Una vez fuera del alcance de la luz de las velas de sebo, se volvió para echar una ojeada a su público. Habían apreciado sus anteriores actuaciones. Pero aquella degradada versión de Macbeth, representada por un hombre solo, podía haberles resultado inaceptable.
No obstante, un instante después de su retirada se oyó un entusiástico aplauso, liderado por la señora Adele Thompson, la jefa de la pequeña comunidad. Los adultos silbaron y patearon. Los niños palmotearon torpemente. Los jóvenes de menos de veinte años observaron a sus mayores y los imitaron, como si participaran en este extraño rito por vez primera.
Obviamente, les había gustado su versión abreviada de la antigua tragedia. Gordon se sintió aliviado. A decir verdad, tenía que reconocer que había simplificado varias partes, menos por abreviar que debido a su imperfecto recuerdo del original. Había pasado casi una década desde la última vez que vio un ejemplar de la obra, y estaba incompleto y medio quemado.

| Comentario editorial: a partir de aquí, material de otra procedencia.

(** A payload the format allows, with at most [max_len] elements in each
    array and list: the class is one the header names, numbers fit their
    type, text lengths fit 16 bits, a list is non-empty and its elements have
    its element type. *)
Fixpoint wire_ok (max_len : Z) (w : wire) : Prop :=
  match w with
  | WSingle T ty v => TagSingle_instance T ty = true /\ in_range T v
  | WString s => in_range uint16_t (Z.of_nat (String.length s))
  | WArray T ty vs =>
      TagArray_instance T ty = true /\ Z.of_nat (length vs) <= max_len
      /\ Forall (in_range T) vs
  | WList elemType elems =>
      elems <> [] /\ Z.of_nat (length elems) <= max_len
      /\ foldr (fun e acc =>
                  (wire_type e = elemType /\ wire_ok max_len e) /\ acc)
           True elems
  | WCompound children =>
      foldr (fun p acc =>
               (in_range uint16_t (Z.of_nat (String.length p.1))
                /\ wire_ok max_len p.2) /\ acc)
        True children
  end.

(** The class of a node is the class [makeTag] builds for [type]. *)
Definition node_class (type : TagType) (name : option string) (t : Tag)
  : Prop :=
  match t with
  | TagSingle T ty name_ _ =>
      ty = type /\ name_ = name /\ TagSingle_instance T ty = true
  | TagString name_ _ => type = TAG_STRING /\ name_ = name
  | TagArray T ty name_ _ =>
      ty = type /\ name_ = name /\ TagArray_instance T ty = true
  | TagList name_ _ _ => type = TAG_LIST /\ name_ = name
  | TagCompound name_ _ => type = TAG_COMPOUND /\ name_ = name
  end.

(** A reader never gives bytes back; [consumes] readers take at least one. *)
Definition shrinks {A : Type} (m : reader A) : Prop :=
  forall buf a buf',
    m buf = Ok a buf' -> (length (unread buf') <= length (unread buf))%nat.

Definition consumes {A : Type} (m : reader A) : Prop :=
  forall buf a buf',
    m buf = Ok a buf' -> (length (unread buf') < length (unread buf))%nat.

(** [m] does not run out of fuel on a stream with fewer than [n] bytes. *)
Definition fuelled {A : Type} (n : nat) (m : reader A) : Prop :=
  forall buf, (length (unread buf) < n)%nat -> m buf <> OutOfFuel.


(** Two readers that give the same outcome on every stream. *)
Definition agree {A : Type} (m m' : reader A) : Prop :=
  forall buf, m buf = m' buf.

(** ** Induction on a payload *)

(** With the hypothesis for every element of a list and every child of a
    compound. *)
Lemma wire_induction (P : wire -> Prop) :
  (forall T ty v, P (WSingle T ty v)) ->
  (forall s, P (WString s)) ->
  (forall T ty vs, P (WArray T ty vs)) ->
  (forall elemType elems, Forall P elems -> P (WList elemType elems)) ->
  (forall children,
     Forall (fun p => P p.2) children -> P (WCompound children)) ->
  forall w, P w.
Proof.
  intros Hsingle Hstring Harray Hlist Hcompound.
  fix IH 1. intros [T ty v | s | T ty vs | elemType elems | children].
  - apply Hsingle.
  - apply Hstring.
  - apply Harray.
  - apply Hlist. induction elems as [| e elems IHl]; constructor;
      [apply IH | exact IHl].
  - apply Hcompound. induction children as [| [n c] children IHl];
      constructor; [apply IH | exact IHl].
Qed.

(** ** Facts about the stream *)

Lemma istream_read_enough (n : nat) (buf : istream) :
  good buf = true -> (n <= length (unread buf))%nat ->
  istream_read n buf
  = (take n (unread buf), mk_istream (drop n (unread buf)) true).
Proof.
  intros Hg Hn. unfold istream_read. rewrite Hg.
  destruct (Nat.leb_spec n (length (unread buf))); [done | lia].
Qed.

Aun así, las frases finales de su soliloquio habían sido bastante exactas. Nunca olvidaría esa parte del «viento y la ruina».
Sonriendo, Gordon volvió al escenario para ser aclamado; un elevador de garaje cubierto de tablas en lo que fuera la única gasolinera de la pequeña aldea de Pine View.
El hambre y la soledad lo habían conducido a poner a prueba la hospitalidad de aquel pueblecito de montaña con campos vallados y sólidos muros de troncos, y había obtenido mejores resultados de lo que esperaba. Una buena mayoría de los adultos votantes había aceptado a prueba un intercambio de una serie de actuaciones por sus comidas y posterior aprovisionamiento, y ahora el trato parecía cerrado.
—¡Bravo! ¡Excelente!
La señora Thompson estaba en primera fila, aplaudiendo con brío. Huesuda y de pelo cano, pero robusta aún, se giró para alentar a los otros cuarenta y pico, incluidos niños pequeños, a que mostrasen su agrado. Gordon hizo un floreo con una mano y se inclinó más que antes.
Por supuesto, su representación había sido bastante mala. Pero era probablemente la única persona en cien kilómetros a la redonda que había intervenido una vez en la representación de un drama. De nuevo existían «campesinos» en América, y como sus predecesores en el oficio de juglar, Gordon había aprendido a actuar sin sutilezas.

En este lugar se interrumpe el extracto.